Frequency-selective REDOR and spin-diffusion relays in uniformly labeled whole cells.

Solid-state NMR is a powerful and non-perturbative method to measure and define chemical composition and architecture in bacterial cell walls, even in the context of whole cells. Most NMR studies on whole cells have used selectively labeled samples. Here, we introduce an NMR sequence relay using frequency-selective REDOR (fsREDOR) and spin diffusion elements to probe a unique amine contribution in uniformly (13)C- and (15)N-labeled Staphylococcus aureus whole cells that we attribute to the d-alanine of teichoic acid. In addition to the primary peptidoglycan structural scaffold, cell walls can contain significant amounts of teichoic acid that contribute to cell-wall function. When incorporated into teichoic acid, d-alanine is present as an ester, connected via its carbonyl to a ribitol carbon, and thus has a free amine.

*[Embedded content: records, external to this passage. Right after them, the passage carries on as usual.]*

(* ===== verification/IpcRing.v ===== *)
(** * The ring of the channels: many producers, many consumers, unicast ([prod_cons.h])

    [prod_cons_impl<wr<multi, multi, unicast>>], the policy of every channel of the
    program, as threads over atomic operations.  [push] claims an index by advancing
    [ct_], fills its element, raises the commit flag of the element, and moves [wt_]
    over the committed elements; [pop] takes the element at [rd_], moving [wt_] itself
    when it finds it behind.

    The counters are 32-bit, the elements are indexed by their lowest byte.  An element
    is written and copied in two pieces, so that a copy can be torn by a writer.  The
    operations are sequentially consistent: memory orders are not modelled, nor are the
    pauses of the loops.  [pushed] and [popped] are logs, not state of the code: the
    values in the order in which [push] claims their index, and those [pop] delivers. *)

From S2P Require Import Prelude Interleaving IpcBase.
#[local] Open Scope Z_scope.

Section ring.
Context {W : Type}.

(** ** Data *)

Record ring := {
  rd_ : Z;
  wt_ : Z;
  ct_ : Z;
  lo : Z → W;
  hi : Z → W;
  f_ct_ : Z → Z;
  pushed : list (W * W);
  popped : list (W * W) }.

Definition write {A} (i : Z) (a : A) (f : Z → A) : Z → A := λ j, if decide (j = i) then a else f j.

(** [~x] on the 64-bit flags. *)
Definition complement (x : Z) : Z := 2 ^ 64 - 1 - x.

Definition set_rd (x : Z) (r : ring) : ring := {| rd_ := x; wt_ := wt_ r; ct_ := ct_ r; lo := lo r; hi := hi r;
  f_ct_ := f_ct_ r; pushed := pushed r; popped := popped r |}.
Definition set_wt (x : Z) (r : ring) : ring := {| rd_ := rd_ r; wt_ := x; ct_ := ct_ r; lo := lo r; hi := hi r;
  f_ct_ := f_ct_ r; pushed := pushed r; popped := popped r |}.
Definition set_ct (x : Z) (r : ring) : ring := {| rd_ := rd_ r; wt_ := wt_ r; ct_ := x; lo := lo r; hi := hi r;
  f_ct_ := f_ct_ r; pushed := pushed r; popped := popped r |}.
Definition set_lo (i : Z) (a : W) (r : ring) : ring := {| rd_ := rd_ r; wt_ := wt_ r; ct_ := ct_ r;
  lo := write i a (lo r); hi := hi r; f_ct_ := f_ct_ r; pushed := pushed r; popped := popped r |}.
Definition set_hi (i : Z) (a : W) (r : ring) : ring := {| rd_ := rd_ r; wt_ := wt_ r; ct_ := ct_ r;
  lo := lo r; hi := write i a (hi r); f_ct_ := f_ct_ r; pushed := pushed r; popped := popped r |}.
Definition set_flag (i x : Z) (r : ring) : ring := {| rd_ := rd_ r; wt_ := wt_ r; ct_ := ct_ r;
  lo := lo r; hi := hi r; f_ct_ := write i x (f_ct_ r); pushed := pushed r; popped := popped r |}.
Definition log_push (v : W * W) (r : ring) : ring := {| rd_ := rd_ r; wt_ := wt_ r; ct_ := ct_ r;
  lo := lo r; hi := hi r; f_ct_ := f_ct_ r; pushed := pushed r ++ [v]; popped := popped r |}.
Definition log_pop (v : W * W) (r : ring) : ring := {| rd_ := rd_ r; wt_ := wt_ r; ct_ := ct_ r;
  lo := lo r; hi := hi r; f_ct_ := f_ct_ r; pushed := pushed r; popped := popped r ++ [v] |}.

(** A ring in fresh shared memory. *)
Definition empty_ring (w0 : W) : ring := {| rd_ := 0; wt_ := 0; ct_ := 0; lo := λ _, w0; hi := λ _, w0;
  f_ct_ := λ _, 0; pushed := []; popped := [] |}.

(** ** The code *)

Inductive pc :=
| Idle
| PushLoadCt (v : W * W)
| PushLoadRd (v : W * W) (cur_ct : Z)
| PushCas (v : W * W) (cur_ct : Z)
| PushLo (v : W * W) (cur_ct : Z)
| PushHi (v : W * W) (cur_ct : Z)
| PushFlag (cur_ct : Z)
| PushLoadFlag (cur_ct : Z)
| PushLoadWt (cur_ct cac_ct : Z)
| PushCasFlag (cur_ct cac_ct : Z)
| PushStoreWt (cur_ct : Z)
| Pushed (ret : bool)
| PopLoadRd
| PopLoadWt (cur_rd : Z)
| PopLoadFlag (cur_wt : Z)
| PopCasFlag (cur_wt cac_ct : Z)
| PopStoreWt (cur_wt : Z)
| PopLo (cur_rd : Z)
| PopHi (cur_rd : Z) (a : W)
| PopCas (cur_rd : Z) (buff : W * W)
| Popped (ret : option (W * W)).

(** The call of an idle thread; whether a compare-and-exchange fails spuriously. *)
Inductive choice := CallPush (v : W * W) | CallPop | Go | Spurious.

Definition spurious (c : choice) : bool := match c with Spurious => true | _ => false end.

Definition push_step (c : choice) (p : pc) (r : ring) : pc * ring :=
  match p with
  | PushLoadCt v => (PushLoadRd v (ct_ r), r)
  | PushLoadRd v cur_ct =>
      if decide (index_of (u32 (cur_ct + 1)) = index_of (rd_ r)) then (Pushed false, r) else (PushCas v cur_ct, r)
  | PushCas v cur_ct =>
      if decide (ct_ r = cur_ct ∧ spurious c = false) then
        (PushLo v cur_ct, log_push v (set_ct (u32 (cur_ct + 1)) r))
      else (PushLoadCt v, r)
  | PushLo v cur_ct => (PushHi v cur_ct, set_lo (index_of cur_ct) v.1 r)
  | PushHi v cur_ct => (PushFlag cur_ct, set_hi (index_of cur_ct) v.2 r)
  | PushFlag cur_ct => (PushLoadFlag cur_ct, set_flag (index_of cur_ct) (complement cur_ct) r)
  | PushLoadFlag cur_ct => (PushLoadWt cur_ct (f_ct_ r (index_of cur_ct)), r)
  | PushLoadWt cur_ct cac_ct =>
      if decide (cur_ct ≠ wt_ r) then (Pushed true, r)
      else if decide (complement cac_ct ≠ cur_ct) then (Pushed true, r)
      else (PushCasFlag cur_ct cac_ct, r)
  | PushCasFlag cur_ct cac_ct =>
      if decide (f_ct_ r (index_of cur_ct) = cac_ct) then (PushStoreWt cur_ct, set_flag (index_of cur_ct) 0 r)
      else (Pushed true, r)
  | PushStoreWt cur_ct => (PushLoadFlag (u32 (cur_ct + 1)), set_wt (u32 (cur_ct + 1)) r)
  | _ => (p, r)
  end.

Teichoic acid d-Ala is removed during cell-wall isolations and can only be detected in the context of whole cells. The sequence presented here begins with fsREDOR and a chemical shift evolution period for 2D data acquisition, followed by DARR spin diffusion and then an additional fsREDOR period. fsREDOR elements were used for (13)C observation to avoid complications from (13)C-(13)C couplings due to uniform labeling and for (15)N dephasing to achieve selectivity in the nitrogens serving as dephasers. The results show that the selected amine nitrogen of interest is near to teichoic acid ribitol carbons and also the methyl group carbon associated with alanine. In addition, its carbonyl is not significantly dephased by amide nitrogens, consistent with the expected microenvironment around teichoic acid.